Feb. 12 is National Freedom to Marry Day.
For many gay couples, marriage used to seem an impossibility. But the latest portent of change is a recent bill introduced in Montana’s legislature to legalize same-sex marriages.
It was only in 1995, after all, that our legislature debated making gays register with the state like sex offenders.
The Montana thaw follows Vermont’s approval of civil unions in 2000. Since then, hundreds of couples have exchanged vows, and Western Civilization has not crumbled.
Fortunately, prejudice is starting to. Polls show 75 percent of Americans think gay marriages will eventually be legal. About a third want it to happen, a third don’t and another third don’t care. (Among college students, three in five think gays should be able to wed.)
The claims against gay marriage are easy to rebut.
Claim 1: “Marriage has always been the way it is; you can’t change it just to fit the times.”
Rebuttal: Gay marriage is perfectly in keeping with the evolving nature of the institution. Once blacks couldn’t marry whites, Jews couldn’t marry Christians and wives were property of husbands. Such features changed as notions of equality did.
Claim 2: “Homosexuality is immoral; the Bible condemns it.”
Rebuttal: In the Bible, the book of Leviticus does say gays should be killed. But the Bible would also have us kill women who have premarital sex and men who masturbate, and it forbids tattoos, working on Sunday, eating shrimp and playing with pigskin (in other words, football). With good reason, America is a democracy not a theocracy.
Claim 3: “Gay marriage doesn’t lead to children, the purpose of marriage.”

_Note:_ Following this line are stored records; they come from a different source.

Lemma MarkCompactedTablesAsDead_spec vs c :
  0 <= c_first_level c < level_count - 1 ->
  let e := MarkCompactedTablesAsDead lba_size vs c newEdit in
  ve_new_ss e = [] /\ ve_compact_pointers e = [] /\
  (forall l n, (l, n) ∈ ve_deleted_ss e <-> exists m, target c l m /\ m_number m = n) /\
  Forall (fun lm => level_ok (fst lm)) (ve_deleted_ss_pers e).
Proof.
  intros Hl. cbv zeta. unfold MarkCompactedTablesAsDead.
  destruct (mark_dead_spec vs c 0 (c_targets0 c) newEdit) as ([E1 E2] & Hd & Hp); [unfold level_ok; lia|].
  destruct (mark_dead_spec vs c 1 (c_targets1 c) (mark_dead lba_size vs c 0 (c_targets0 c) newEdit))
    as ([E1' E2'] & Hd' & Hp'); [unfold level_ok; lia|].
  split_and!; [by rewrite E1', E1|by rewrite E2', E2| |by apply Hp', Hp].
  intros l n. rewrite Hd', Hd, !list_elem_of_fmap. unfold target. cbn [ve_deleted_ss newEdit]. rewrite elem_of_empty.
  replace (1 + c_first_level c) with (c_first_level c + 1) by lia. replace (0 + c_first_level c) with (c_first_level c) by lia.
  naive_solver.
Qed.

(** The edit with tables added to it. *)
Lemma compaction_edit vs c e news :
  0 <= c_first_level c < level_count - 1 ->
  e = set_new_ss (MarkCompactedTablesAsDead lba_size vs c newEdit) (pair (c_first_level c + 1) <$> news) ->
  edit_moves c e news.
Proof.
  intros Hl ->. destruct (MarkCompactedTablesAsDead_spec vs c Hl) as (_ & Hcp & Hd & Hp).
  constructor; [|done|exact Hd]. split_and!; cbn [ve_compact_pointers ve_deleted_ss ve_deleted_ss_pers ve_new_ss set_new_ss].
  - by rewrite Hcp.
  - apply Forall_forall. intros [l n] (m & Ht & _)%elem_of_elements%Hd. unfold level_ok. cbn.
    destruct Ht as [[-> _]|[-> _]]; lia.
  - done.
  - apply Forall_fmap, Forall_forall. intros m _. unfold level_ok. cbn. lia.
Qed.

Lemma add_tables_spec level e results :
  add_tables fresh level e results =
  set_new_ss e (ve_new_ss e ++ ((fun r => (level, copy_definition fresh level (fst (fst r)))) <$> omap id results)).
Proof.
  unfold add_tables. generalize (omap id results). intros rs. revert e.
  induction rs as [|r rs IH]; intros e; cbn [fold_left fmap list_fmap].
  - rewrite app_nil_r. by destruct e.
  - rewrite IH. cbn [AddSSDefinition ve_new_ss set_new_ss]. by rewrite <-app_assoc.
Qed.
End Edit.

(** ** From the outcome of a compaction to the new version *)

Section Outcome.
Context `{UserComparator} {L0 LN : Type} `{!CircularLog L0} `{!FragmentedLog LN}.
Context (lba_size zone_cap l0_min l0_max ln_min ln_max : Z).
Context `{!CircularLogLaws L0 lba_size (l0_min * zone_cap) (l0_max * zone_cap)}.
Context `{!FragmentedLogLaws LN (zone_cap * lba_size) ln_min ln_max}.
Abbreviation Manager := (TropoSSTableManager L0 LN).
Implicit Types (mg : Manager).

(** The table is stored with its entries. *)
Definition on_device mg (l : Z) (m : SSZoneMetaData) (kvs : list KV) : Prop :=
  kvs <> [] /\ small_table kvs /\
  exists pad, mg_table lba_size zone_cap l0_min l0_max ln_min ln_max mg l m (table_image kvs ++ pad).

Context (v : TropoVersion) (kvs : Z -> SSZoneMetaData -> list KV) (c : TropoCompaction) (min_seq first_number : Z).
Abbreviation lvl := (c_first_level c).

(** A compaction that the index allows: the tables of the version have distinct
    numbers below the next one. *)
Record allowed : Prop := {
  al_version : version_ok v kvs;
  al_inputs : inputs_ok v c;
  al_leaves : leaves_newer kvs v c;
  al_level : 0 <= lvl < level_count - 1;
  al_numbers : forall l, 0 <= l < level_count -> NoDup (m_number <$> level_tables (v_ss v) l);
  al_below : forall l m, 0 <= l < level_count -> m ∈ level_tables (v_ss v) l -> m_number m < first_number;
  al_first : 0 <= first_number
}.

Rebuttal: Wrong on both counts. States give marriage licenses to straight couples who don’t or can’t procreate. And like many straight couples, gays raise children thanks to adoption or sperm donors.
Claim 4: “If gays marry, next people will want to marry horses or children.”
Rebuttal: The equine argument is a Montana favorite, as it was for foes of interracial marriage. But marriage, gay or straight, is a contract between two consenting human adults. Nobody proposes changing this.
Claim 5: “Gay sex is disgusting.”
Rebuttal: So are, to many people, some “straight” sex acts. It’s not the state’s job to intrude in the bedrooms of consenting adults.
Claim 6: “You can’t force a church to marry gays.”
Rebuttal: True, but irrelevant. Gays are asking for state-issued licenses. Religions will remain as free to ban gay weddings as they are to ban women ministers.
Claim 7: “Why do gays need to marry anyway?”
Rebuttal: Many basic rights and protections are conferred by marriage, like the rights to visit a hospitalized partner, receive family health benefits and inherit a partner’s property.